◆ What you should do: Print exactly the lines below between the line holding "Proof. apply reachable_wf. Qed." and the line holding "idempotency key, digest, plugin", inclusive, and nothing more.

───── Provided material

(* ===== verification/MemoryStoreTheorems.v ===== *)
(** * MemoryStore: theorems

    The correctness properties of service/agentturn/memory_store.go over every
    interleaving of calls, with a witness for each on the states of
    [Fixtures]. *)

From S2P Require Import Prelude GoText GoJson AgentContract TurnTypes MemoryStore MemoryStoreFacts MemoryStoreProgress Fixtures.

(** ** Invariant and history *)

(** C33: after any sequence of store calls, whatever their arguments, contexts
    and outcomes, the store is well formed: every stored Turn validates and is
    stored under its own id, the idempotency index and the Turn table agree in
    both directions, and every Turn has a gap-free log [1..n] of validated
    events that carry its id, its plugin snapshot and the derived event ids. *)
Theorem memory_store_invariant s : reachable s → store_wf s.
Proof. apply reachable_wf. Qed.

Lemma memory_store_invariant_witness :
  reachable demoStopped ∧ store_wf demoStopped ∧ length (eventsIn demoStopped "turn_1") = 5%nat.
Proof.
  split; [auto with go|]. split; [apply memory_store_invariant; auto with go|reflexivity].
Defined.

(** Between any two states of a run, a Turn keeps its identity, owner,
    idempotency key, digest, plugin snapshot and admission time; its status
    has moved along [CanTransition]; a cancellation intent and a start time
    are never rewritten; its log has only been appended to; and once terminal,
    neither the Turn nor its log ever changes again. *)
Theorem memory_store_history s s' id t evs :
  rtc mstep s s' → s.(ms_turns) !! id = Some t → s.(ms_events) !! id = Some evs →
  ∃ t' suffix, s'.(ms_turns) !! id = Some t' ∧ turn_evolves t t'
    ∧ s'.(ms_events) !! id = Some (evs ++ suffix)
    ∧ (TurnStatus_Terminal t.(turn_Status) = true → t' = t ∧ suffix = []).
Proof.
  intros Hrun Ht He.
  destruct (run_evolves _ _ Hrun _ _ _ Ht He) as (t' & sf & Ht' & Hev & Hevs & Hterm).
  exists t', sf. split_and!; try done. intros Hx. split; [|auto]. by apply Hev.
Qed.

Lemma memory_store_history_witness :
  ∃ t' suffix, demoStopped.(ms_turns) !! "turn_1" = Some t'
    ∧ turn_evolves (turnIn demoRunning "turn_1") t'
    ∧ demoStopped.(ms_events) !! "turn_1" = Some (eventsIn demoRunning "turn_1" ++ suffix).
Proof.
  destruct (memory_store_history demoRunning demoStopped "turn_1"
    (turnIn demoRunning "turn_1") (eventsIn demoRunning "turn_1"))
    as (t' & sf & H1 & H2 & H3 & _); [auto with go|reflexivity|reflexivity|].
  exists t', sf. auto.
Defined.

(** ** Admission *)

(** Admission is exactly-once per idempotency scope.  After a successful
    admission, and after any further calls whatsoever, admitting the same
    (principal, thread, key) again never creates a second Turn: with the same
    command digest it returns the Turn of the first admission as it is now,
    with a different digest it returns [ErrIdempotencyConflict], and in both
    cases it writes nothing. *)
Theorem memory_admit_exactly_once ctx c d s r s1 s2 c' d' :
  reachable s → Admit ctx c d s = (Ok r, s1) → rtc mstep s1 s2 →
  scopeOf c' = scopeOf c → Turn_Validate c' = None → admissionLifecycle c' = true →
  EventDraft_Validate d' = None →
  ∃ t, s2.(ms_turns) !! r.(arec_Turn).(turn_ID) = Some t ∧ turn_evolves r.(arec_Turn) t
    ∧ Admit background c' d' s2 =
        (if bool_decide (c'.(turn_CommandDigest) = c.(turn_CommandDigest))
         then Ok (mkAdmissionRecord t false) else Err ErrIdempotencyConflict, s2).
Proof.
  intros Hr%reachable_wf Ha Hrun Hsc Hv Hl Hd.
  assert (Hwf1 : store_wf s1) by eauto using Admit_wf.
  destruct (Admit_stored _ _ _ _ _ _ Hr Ha) as (Ht & Hscr & Hdig).
  destruct (wf_log s1 Hwf1 _ _ Ht) as (evs & Hevs & _).
  destruct (run_evolves _ _ Hrun _ _ _ Ht Hevs) as (t & _ & Ht2 & Hev & _).
  exists t. split_and!; [done..|]. pose proof Hev as ((_ & Hs2 & Hd2 & _) & _).
  rewrite (Admit_replay s2 c' d' (turn_ID (arec_Turn r)) t); try done; [|eauto using run_wf|congruence].
  rewrite Hd2, Hdig. do 2 case_bool_decide; congruence.
Qed.

Lemma memory_admit_exactly_once_witness :
  ∃ t, Admit background demoRetry demoDraft demoStopped = (Ok (mkAdmissionRecord t false), demoStopped)
    ∧ t.(turn_ID) = "turn_1".
Proof.
  destruct (memory_admit_exactly_once background demoTurn demoDraft NewMemoryStore
    (mkAdmissionRecord demoTurn true) demoAdmitted demoStopped demoRetry demoDraft)
    as (t & _ & ((Hid & _) & _) & H).
  - apply rtc_refl.
  - vm_compute. reflexivity.
  - eapply rtc_l; [apply demo_step_running|auto with go].
  - reflexivity.
  - vm_compute. reflexivity.
  - vm_compute. reflexivity.
  - vm_compute. reflexivity.
  - exists t. split; [exact H|exact Hid].
Defined.

(** ** Legal transitions succeed *)

(** A legal transition always succeeds: on an existing Turn, an edge of
    [CanTransition] other than a self-loop (with a recorded cancellation intent
    when the target is stopped), at a time not before the last update, with a
    valid draft and a log below the sequence limit, writes exactly the
    transitioned Turn and appends exactly one event numbered one past the log.
    The validations the store repeats on its own output cannot fail. *)
Theorem memory_transition_succeeds s id t evs to at_ d :
  reachable s → s.(ms_turns) !! id = Some t → s.(ms_events) !! id = Some evs →
  CanTransition t.(turn_Status) to = true → t.(turn_Status) ≠ to →
  (to = TurnStatusStopped → is_Some t.(turn_CancelRequestedAt)) →
  t.(turn_UpdatedAt) ≤ at_ → at_ ≠ 0 → EventDraft_Validate d = None →
  Z.of_nat (length evs) < MaxDurableSequence →
  ∃ e s', Transition background id to at_ d s
          = (Ok (mkTransitionResult (transitioned t to at_) true (Some e)), s')
    ∧ s'.(ms_turns) !! id = Some (transitioned t to at_)
    ∧ s'.(ms_events) !! id = Some (evs ++ [e])
    ∧ e.(ev_Sequence) = Z.of_nat (length evs) + 1.
Proof.
  intros Hwf%reachable_wf Ht Hevs Hc Hne Hst Hat H0 Hd Hmax.
  destruct (wf_turn s Hwf id t Ht) as [Hid Hv].
  pose proof (transitioned_Validate t to at_ Hv Hc Hne Hst Hat H0) as Hv'.
  destruct (nextEvent_succeeds s id t (transitioned t to at_) evs d) as (e & He & Hseq); auto with go.
  exists e, (appendLocked (writeTurn s id (transitioned t to at_)) id e).
  split_and!; [|simpl; by rewrite lookup_insert_eq|simpl; by rewrite lookup_insert_eq, Hevs|done].
  unfold Transition, atomic. simpl. unfold IsZero. rewrite (proj2 (Z.eqb_neq at_ 0) H0). simpl.
  rewrite Hd, Ht, bool_decide_eq_false_2, Hc by done.
  rewrite (stop_guard t to Hst), Hv', He. done.
Qed.

Lemma memory_transition_succeeds_witness :
  ∃ e s', Transition background "turn_1" TurnStatusCompleted 500 demoDraft demoAppended
          = (Ok (mkTransitionResult
                   (transitioned (turnIn demoAppended "turn_1") TurnStatusCompleted 500)
                   true (Some e)), s')
    ∧ e.(ev_Sequence) = 4.
Proof.
  destruct (memory_transition_succeeds demoAppended "turn_1" (turnIn demoAppended "turn_1")
    (eventsIn demoAppended "turn_1") TurnStatusCompleted 500 demoDraft)
    as (e & s' & H & _ & _ & Hs).
  - auto with go.
  - reflexivity.
  - reflexivity.
  - vm_compute. reflexivity.
  - vm_compute. discriminate.
  - vm_compute. discriminate.
  - vm_compute. discriminate.
  - discriminate.
  - vm_compute. reflexivity.
  - vm_compute. reflexivity.
  - exists e, s'. split; [exact H|exact Hs].
Defined.

(** ** Replay *)

(** Replay by sequence returns exactly the slice of the log the observer
    asked for.  For the owner and a cursor [a], the page is the next [limit]
    events after [a] (all of them when fewer remain), [HasMore] says exactly
    whether events remain after it, the window is [1..n], a cursor past the log
    is [ErrReplayCursorAhead], and the page passes the consumer-side contract
    check [ValidateEventSequence].  The read changes nothing. *)
Theorem memory_replay_slice s p th id t evs a limit :
  reachable s → ownedTurn s p th id = Some t → s.(ms_events) !! id = Some evs →
  1 ≤ limit ≤ 1000 → 0 ≤ a ≤ MaxDurableSequence →
  let n := Z.of_nat (length evs) in
  let page := take (Z.to_nat limit) (drop (Z.to_nat a) evs) in
  Replay background p th id (mkReplayQuery (mkReplayCursor "" (Some a)) limit) s =
    (if a <=? n
     then Ok (mkReplayRecord t a (mkReplayWindow 1 n) page (a + limit <? n))
     else Err ErrReplayCursorAhead, s)
  ∧ ValidateEventSequence page = None ∧ ReplayWindow_Validate (mkReplayWindow 1 n) = None.
Proof.
  intros Hwf%reachable_wf Hown Hevs Hlim Ha n page. pose proof Hown as (Ht & _)%ownedTurn_Some.
  destruct (wf_log s Hwf id t Ht) as (evs' & Hevs' & Hne & Hlog & _). simplify_eq.
  split; [|split; [by eapply log_slice_valid|by apply window_valid]].
  rewrite (Replay_resolved s p th id _ t evs a); try done; [|lia].
  apply ReplayQuery_Validate_sequence; [done|]. intros ? [= <-]. lia.
Qed.

Lemma memory_replay_slice_witness :
  Replay background "user-1" "thread-1" "turn_1"
    (mkReplayQuery (mkReplayCursor "" (Some 1)) 2) demoStopped =
  (Ok (mkReplayRecord (turnIn demoStopped "turn_1") 1 (mkReplayWindow 1 5)
         (take 2 (drop 1 (eventsIn demoStopped "turn_1"))) true), demoStopped).
Proof.
  apply (memory_replay_slice demoStopped "user-1" "thread-1" "turn_1"
    (turnIn demoStopped "turn_1") (eventsIn demoStopped "turn_1") 1 2).
  - auto with go.
  - vm_compute. reflexivity.
  - vm_compute. reflexivity.
  - split; discriminate.
  - split; discriminate.
Defined.

(** The id of every stored event is an accepted replay cursor, and
    resuming after an event by its id (SSE [Last-Event-ID]) is the same read as
    resuming by that event's sequence. *)
Theorem memory_replay_by_event_id s p th id t evs i e limit :
  reachable s → ownedTurn s p th id = Some t → s.(ms_events) !! id = Some evs →
  evs !! i = Some e → 1 ≤ limit ≤ 1000 →
  Replay background p th id (mkReplayQuery (mkReplayCursor e.(ev_EventID) None) limit) s
  = Replay background p th id
      (mkReplayQuery (mkReplayCursor "" (Some e.(ev_Sequence))) limit) s.
Proof.
  intros Hwf%reachable_wf Hown Hevs He Hlim. pose proof Hown as (Ht & _)%ownedTurn_Some.
  destruct (wf_turn s Hwf id t Ht) as [_ Hv%Turn_Validate_ok].
  destruct (wf_log s Hwf id t Ht) as (evs' & Hevs' & Hne & Hlog & _ & Hmax). simplify_eq.
  destruct (Hlog i e He) as (_ & _ & Hseq & Hid & _). pose proof (lookup_lt_Some _ _ _ He).
  assert (Hb : validateBoundedText (ev_EventID e) MaxEventIDBytes = None).
  { rewrite Hid. apply deterministicEventID_bounded; [apply Hv|lia]. }
  assert (Hn : ev_EventID e ≠ "") by (apply (validateIdentifier_None (ev_EventID e)); eauto with go).
  transitivity (replay_answer t evs (Z.of_nat i + 1) limit, s); [|symmetry].
  - apply (Replay_resolved s p th id
      (mkReplayQuery (mkReplayCursor (ev_EventID e) None) limit)); try done; [..|lia].
    + by apply ReplayQuery_Validate_id.
    + cbn [qry_Cursor]. rewrite (resolveCursor_id t evs i e None) by done. f_equal. simpl. lia.
  - apply (Replay_resolved s p th id
      (mkReplayQuery (mkReplayCursor "" (Some (ev_Sequence e))) limit)); try done; [..|lia].
    + apply ReplayQuery_Validate_sequence; [done|]. intros ? [= <-]. lia.
    + unfold resolveCursor. cbn. by rewrite Hseq.
Qed.

Lemma memory_replay_by_event_id_witness :
  Replay background "user-1" "thread-1" "turn_1"
    (mkReplayQuery (mkReplayCursor "turn_1:3" None) 10) demoStopped
  = Replay background "user-1" "thread-1" "turn_1"
      (mkReplayQuery (mkReplayCursor "" (Some 3)) 10) demoStopped.
Proof.
  apply (memory_replay_by_event_id demoStopped "user-1" "thread-1" "turn_1"
    (turnIn demoStopped "turn_1") (eventsIn demoStopped "turn_1") 2
    (nth 2 (eventsIn demoStopped "turn_1") (mkEventEnvelope 0 "" "" "" 0 demoPlugin "" "" [] "")) 10).
  - auto with go.
  - vm_compute. reflexivity.
  - vm_compute. reflexivity.
  - vm_compute. reflexivity.
  - split; discriminate.
Defined.

(** ** Ownership *)

(** A Turn is invisible to everyone but its owner: for a principal and
    thread that do not own it, status, cancellation and replay answer
    [ErrTurnNotFound], exactly as for a Turn that does not exist, and nothing
    is written. *)
Theorem memory_ownership_hidden s p th id at_ d q :
  (∀ t, s.(ms_turns) !! id = Some t → ¬ (t.(turn_PrincipalID) = p ∧ t.(turn_ThreadID) = th)) →
  at_ ≠ 0 → EventDraft_Validate d = None → ReplayQuery_Validate q = None →
  GetOwned background p th id s = (Err ErrTurnNotFound, s)
  ∧ RequestCancel background p th id at_ d s = (Err ErrTurnNotFound, s)
  ∧ Replay background p th id q s = (Err ErrTurnNotFound, s).
Proof.
  intros Hno Hat Hd Hq. assert (Hown : ownedTurn s p th id = None).
  { apply eq_None_not_Some. intros [t (Ht & ? & ?)%ownedTurn_Some]. by eapply Hno. }
  unfold GetOwned, RequestCancel, Replay, atomic. simpl. unfold IsZero.
  rewrite (proj2 (Z.eqb_neq at_ 0) Hat). simpl. by rewrite Hd, Hq, Hown.
Qed.

Lemma memory_ownership_hidden_witness :
  GetOwned background "user-2" "thread-1" "turn_1" demoRunning = (Err ErrTurnNotFound, demoRunning)
  ∧ is_Some (demoRunning.(ms_turns) !! "turn_1").
Proof.
  split; [|eexists; reflexivity].
  apply (memory_ownership_hidden demoRunning "user-2" "thread-1" "turn_1" 5 demoDraft
    (mkReplayQuery (mkReplayCursor "" None) 10)).
  - intros t Ht [Hp _]. vm_compute in Ht. injection Ht as <-. discriminate Hp.
  - discriminate.
  - vm_compute. reflexivity.
  - vm_compute. reflexivity.
Defined.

──────────

◆ Answer below:
Proof. apply reachable_wf. Qed.

Lemma memory_store_invariant_witness :
  reachable demoStopped ∧ store_wf demoStopped ∧ length (eventsIn demoStopped "turn_1") = 5%nat.
Proof.
  split; [auto with go|]. split; [apply memory_store_invariant; auto with go|reflexivity].
Defined.

(** Between any two states of a run, a Turn keeps its identity, owner,
    idempotency key, digest, plugin snapshot and admission time; its status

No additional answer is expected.